> PROBLEM DETAILS:
Each line below should be written out exactly, with none skipped.

Records contained in a dataset:
BEGIN

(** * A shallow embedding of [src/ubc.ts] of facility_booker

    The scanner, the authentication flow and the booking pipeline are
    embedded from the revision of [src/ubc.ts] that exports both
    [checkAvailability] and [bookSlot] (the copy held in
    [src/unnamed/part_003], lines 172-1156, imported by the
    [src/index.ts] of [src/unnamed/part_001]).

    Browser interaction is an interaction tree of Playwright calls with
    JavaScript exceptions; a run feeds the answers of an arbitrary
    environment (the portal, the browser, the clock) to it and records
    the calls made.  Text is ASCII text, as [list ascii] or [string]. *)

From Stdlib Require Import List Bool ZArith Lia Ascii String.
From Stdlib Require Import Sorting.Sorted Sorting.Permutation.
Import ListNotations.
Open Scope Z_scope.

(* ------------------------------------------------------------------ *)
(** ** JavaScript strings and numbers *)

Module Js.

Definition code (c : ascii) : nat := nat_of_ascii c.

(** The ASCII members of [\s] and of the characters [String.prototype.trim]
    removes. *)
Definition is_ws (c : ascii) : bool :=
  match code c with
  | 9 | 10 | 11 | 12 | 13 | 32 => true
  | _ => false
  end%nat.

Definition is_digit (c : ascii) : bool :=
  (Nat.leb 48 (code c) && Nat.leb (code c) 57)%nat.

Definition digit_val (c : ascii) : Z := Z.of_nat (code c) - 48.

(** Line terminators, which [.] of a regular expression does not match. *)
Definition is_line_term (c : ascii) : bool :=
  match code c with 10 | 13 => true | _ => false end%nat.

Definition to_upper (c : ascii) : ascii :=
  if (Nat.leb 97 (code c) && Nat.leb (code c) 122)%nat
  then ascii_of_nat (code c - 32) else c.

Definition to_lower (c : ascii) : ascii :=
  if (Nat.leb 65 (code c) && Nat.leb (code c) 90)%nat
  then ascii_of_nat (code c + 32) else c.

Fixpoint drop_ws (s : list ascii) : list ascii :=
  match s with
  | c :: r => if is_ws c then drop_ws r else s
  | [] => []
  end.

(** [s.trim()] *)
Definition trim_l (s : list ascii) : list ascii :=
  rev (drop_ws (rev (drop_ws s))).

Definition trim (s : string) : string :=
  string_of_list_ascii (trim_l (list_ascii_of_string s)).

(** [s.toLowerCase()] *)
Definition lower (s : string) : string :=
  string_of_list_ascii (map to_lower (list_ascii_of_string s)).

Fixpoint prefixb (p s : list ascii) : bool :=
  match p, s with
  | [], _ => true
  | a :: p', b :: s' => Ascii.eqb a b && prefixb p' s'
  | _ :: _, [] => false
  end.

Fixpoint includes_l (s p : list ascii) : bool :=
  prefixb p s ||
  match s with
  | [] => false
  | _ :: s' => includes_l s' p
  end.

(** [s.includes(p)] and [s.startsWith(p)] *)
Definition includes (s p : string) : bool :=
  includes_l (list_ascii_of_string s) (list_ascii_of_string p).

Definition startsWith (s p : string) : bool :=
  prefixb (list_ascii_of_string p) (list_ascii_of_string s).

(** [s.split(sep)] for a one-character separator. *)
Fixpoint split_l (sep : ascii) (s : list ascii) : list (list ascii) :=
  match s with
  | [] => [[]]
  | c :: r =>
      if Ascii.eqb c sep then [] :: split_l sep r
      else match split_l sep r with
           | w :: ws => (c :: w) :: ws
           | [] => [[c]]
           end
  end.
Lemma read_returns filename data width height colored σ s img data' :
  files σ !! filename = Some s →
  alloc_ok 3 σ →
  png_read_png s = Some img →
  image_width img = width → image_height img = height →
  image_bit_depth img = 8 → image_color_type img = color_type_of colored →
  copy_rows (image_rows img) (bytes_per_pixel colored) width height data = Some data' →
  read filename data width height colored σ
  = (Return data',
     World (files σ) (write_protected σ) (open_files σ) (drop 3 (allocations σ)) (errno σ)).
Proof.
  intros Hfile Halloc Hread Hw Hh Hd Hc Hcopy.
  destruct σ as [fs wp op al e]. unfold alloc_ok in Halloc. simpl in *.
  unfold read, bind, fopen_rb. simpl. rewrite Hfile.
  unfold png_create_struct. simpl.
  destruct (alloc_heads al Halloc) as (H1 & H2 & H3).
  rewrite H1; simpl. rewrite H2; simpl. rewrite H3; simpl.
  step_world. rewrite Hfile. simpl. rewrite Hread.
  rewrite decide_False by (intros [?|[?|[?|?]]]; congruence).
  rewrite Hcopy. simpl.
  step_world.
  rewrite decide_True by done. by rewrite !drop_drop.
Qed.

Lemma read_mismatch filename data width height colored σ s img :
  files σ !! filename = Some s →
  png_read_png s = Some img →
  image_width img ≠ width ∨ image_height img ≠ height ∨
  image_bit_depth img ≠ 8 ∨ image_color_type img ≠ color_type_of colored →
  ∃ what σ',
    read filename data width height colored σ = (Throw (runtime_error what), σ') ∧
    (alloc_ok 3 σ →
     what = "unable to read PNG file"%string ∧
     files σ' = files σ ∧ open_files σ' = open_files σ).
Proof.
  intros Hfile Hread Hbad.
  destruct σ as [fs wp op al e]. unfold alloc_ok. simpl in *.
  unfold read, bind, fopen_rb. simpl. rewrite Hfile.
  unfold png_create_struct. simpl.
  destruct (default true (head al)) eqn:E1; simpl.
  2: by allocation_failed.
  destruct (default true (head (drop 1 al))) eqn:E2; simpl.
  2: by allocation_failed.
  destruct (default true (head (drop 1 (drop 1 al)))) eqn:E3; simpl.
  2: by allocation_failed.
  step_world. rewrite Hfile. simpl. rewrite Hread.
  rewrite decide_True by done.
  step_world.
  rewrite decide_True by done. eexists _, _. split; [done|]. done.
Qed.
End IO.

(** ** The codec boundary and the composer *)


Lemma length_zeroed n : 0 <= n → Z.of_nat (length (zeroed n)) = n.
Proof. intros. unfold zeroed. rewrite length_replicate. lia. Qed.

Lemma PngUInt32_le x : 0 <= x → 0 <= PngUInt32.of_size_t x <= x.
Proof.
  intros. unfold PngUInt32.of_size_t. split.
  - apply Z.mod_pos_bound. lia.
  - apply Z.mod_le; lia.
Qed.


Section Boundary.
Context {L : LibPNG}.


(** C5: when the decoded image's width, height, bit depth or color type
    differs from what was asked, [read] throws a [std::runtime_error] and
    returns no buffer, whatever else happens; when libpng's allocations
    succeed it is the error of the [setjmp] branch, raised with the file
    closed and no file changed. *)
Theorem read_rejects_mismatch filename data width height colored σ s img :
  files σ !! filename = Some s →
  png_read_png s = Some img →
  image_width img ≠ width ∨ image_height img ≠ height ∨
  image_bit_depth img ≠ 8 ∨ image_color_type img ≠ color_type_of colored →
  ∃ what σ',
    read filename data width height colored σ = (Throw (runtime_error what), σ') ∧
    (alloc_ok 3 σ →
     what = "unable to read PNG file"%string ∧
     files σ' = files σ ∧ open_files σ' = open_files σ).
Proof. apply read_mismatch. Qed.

END

> ANSWER:
(** * A shallow embedding of [src/ubc.ts] of facility_booker

    The scanner, the authentication flow and the booking pipeline are
    embedded from the revision of [src/ubc.ts] that exports both
    [checkAvailability] and [bookSlot] (the copy held in
    [src/unnamed/part_003], lines 172-1156, imported by the
    [src/index.ts] of [src/unnamed/part_001]).

    Browser interaction is an interaction tree of Playwright calls with
    JavaScript exceptions; a run feeds the answers of an arbitrary
    environment (the portal, the browser, the clock) to it and records
    the calls made.  Text is ASCII text, as [list ascii] or [string]. *)

From Stdlib Require Import List Bool ZArith Lia Ascii String.
From Stdlib Require Import Sorting.Sorted Sorting.Permutation.
Import ListNotations.
Open Scope Z_scope.

(* ------------------------------------------------------------------ *)
(** ** JavaScript strings and numbers *)

Module Js.

Definition code (c : ascii) : nat := nat_of_ascii c.

(** The ASCII members of [\s] and of the characters [String.prototype.trim]
    removes. *)
Definition is_ws (c : ascii) : bool :=
  match code c with
  | 9 | 10 | 11 | 12 | 13 | 32 => true
  | _ => false
  end%nat.

Definition is_digit (c : ascii) : bool :=
  (Nat.leb 48 (code c) && Nat.leb (code c) 57)%nat.

Definition digit_val (c : ascii) : Z := Z.of_nat (code c) - 48.

(** Line terminators, which [.] of a regular expression does not match. *)
Definition is_line_term (c : ascii) : bool :=
  match code c with 10 | 13 => true | _ => false end%nat.

Definition to_upper (c : ascii) : ascii :=
  if (Nat.leb 97 (code c) && Nat.leb (code c) 122)%nat
  then ascii_of_nat (code c - 32) else c.

Definition to_lower (c : ascii) : ascii :=
  if (Nat.leb 65 (code c) && Nat.leb (code c) 90)%nat
  then ascii_of_nat (code c + 32) else c.

Fixpoint drop_ws (s : list ascii) : list ascii :=
  match s with
  | c :: r => if is_ws c then drop_ws r else s
  | [] => []
  end.

(** [s.trim()] *)
Definition trim_l (s : list ascii) : list ascii :=
  rev (drop_ws (rev (drop_ws s))).

Definition trim (s : string) : string :=
  string_of_list_ascii (trim_l (list_ascii_of_string s)).

(** [s.toLowerCase()] *)
Definition lower (s : string) : string :=
  string_of_list_ascii (map to_lower (list_ascii_of_string s)).

Fixpoint prefixb (p s : list ascii) : bool :=
  match p, s with
  | [], _ => true
  | a :: p', b :: s' => Ascii.eqb a b && prefixb p' s'
  | _ :: _, [] => false
  end.

Fixpoint includes_l (s p : list ascii) : bool :=
  prefixb p s ||
  match s with
  | [] => false
  | _ :: s' => includes_l s' p
  end.

(** [s.includes(p)] and [s.startsWith(p)] *)
Definition includes (s p : string) : bool :=
  includes_l (list_ascii_of_string s) (list_ascii_of_string p).

Definition startsWith (s p : string) : bool :=
  prefixb (list_ascii_of_string p) (list_ascii_of_string s).

(** [s.split(sep)] for a one-character separator. *)
Fixpoint split_l (sep : ascii) (s : list ascii) : list (list ascii) :=
  match s with
  | [] => [[]]
  | c :: r =>
      if Ascii.eqb c sep then [] :: split_l sep r
      else match split_l sep r with
           | w :: ws => (c :: w) :: ws
           | [] => [[c]]
           end
  end.
Lemma read_returns filename data width height colored σ s img data' :
  files σ !! filename = Some s →
  alloc_ok 3 σ →
  png_read_png s = Some img →
  image_width img = width → image_height img = height →
  image_bit_depth img = 8 → image_color_type img = color_type_of colored →
  copy_rows (image_rows img) (bytes_per_pixel colored) width height data = Some data' →
  read filename data width height colored σ
  = (Return data',
     World (files σ) (write_protected σ) (open_files σ) (drop 3 (allocations σ)) (errno σ)).
Proof.
  intros Hfile Halloc Hread Hw Hh Hd Hc Hcopy.
  destruct σ as [fs wp op al e]. unfold alloc_ok in Halloc. simpl in *.
  unfold read, bind, fopen_rb. simpl. rewrite Hfile.
  unfold png_create_struct. simpl.
  destruct (alloc_heads al Halloc) as (H1 & H2 & H3).
  rewrite H1; simpl. rewrite H2; simpl. rewrite H3; simpl.
  step_world. rewrite Hfile. simpl. rewrite Hread.
  rewrite decide_False by (intros [?|[?|[?|?]]]; congruence).
  rewrite Hcopy. simpl.
  step_world.
  rewrite decide_True by done. by rewrite !drop_drop.
Qed.

Lemma read_mismatch filename data width height colored σ s img :
  files σ !! filename = Some s →
  png_read_png s = Some img →
  image_width img ≠ width ∨ image_height img ≠ height ∨
  image_bit_depth img ≠ 8 ∨ image_color_type img ≠ color_type_of colored →
  ∃ what σ',
    read filename data width height colored σ = (Throw (runtime_error what), σ') ∧
    (alloc_ok 3 σ →
     what = "unable to read PNG file"%string ∧
     files σ' = files σ ∧ open_files σ' = open_files σ).
Proof.
  intros Hfile Hread Hbad.
  destruct σ as [fs wp op al e]. unfold alloc_ok. simpl in *.
  unfold read, bind, fopen_rb. simpl. rewrite Hfile.
  unfold png_create_struct. simpl.
  destruct (default true (head al)) eqn:E1; simpl.
  2: by allocation_failed.
  destruct (default true (head (drop 1 al))) eqn:E2; simpl.
  2: by allocation_failed.
  destruct (default true (head (drop 1 (drop 1 al)))) eqn:E3; simpl.
  2: by allocation_failed.
  step_world. rewrite Hfile. simpl. rewrite Hread.
  rewrite decide_True by done.
  step_world.
  rewrite decide_True by done. eexists _, _. split; [done|]. done.
Qed.
End IO.

(** ** The codec boundary and the composer *)


Lemma length_zeroed n : 0 <= n → Z.of_nat (length (zeroed n)) = n.
Proof. intros. unfold zeroed. rewrite length_replicate. lia. Qed.

Lemma PngUInt32_le x : 0 <= x → 0 <= PngUInt32.of_size_t x <= x.
Proof.
  intros. unfold PngUInt32.of_size_t. split.
  - apply Z.mod_pos_bound. lia.
  - apply Z.mod_le; lia.
Qed.


Section Boundary.
Context {L : LibPNG}.


(** C5: when the decoded image's width, height, bit depth or color type
    differs from what was asked, [read] throws a [std::runtime_error] and
    returns no buffer, whatever else happens; when libpng's allocations
    succeed it is the error of the [setjmp] branch, raised with the file
    closed and no file changed. *)
Theorem read_rejects_mismatch filename data width height colored σ s img :
  files σ !! filename = Some s →
  png_read_png s = Some img →
  image_width img ≠ width ∨ image_height img ≠ height ∨
  image_bit_depth img ≠ 8 ∨ image_color_type img ≠ color_type_of colored →
  ∃ what σ',
    read filename data width height colored σ = (Throw (runtime_error what), σ') ∧
    (alloc_ok 3 σ →
     what = "unable to read PNG file"%string ∧
     files σ' = files σ ∧ open_files σ' = open_files σ).
Proof. apply read_mismatch. Qed.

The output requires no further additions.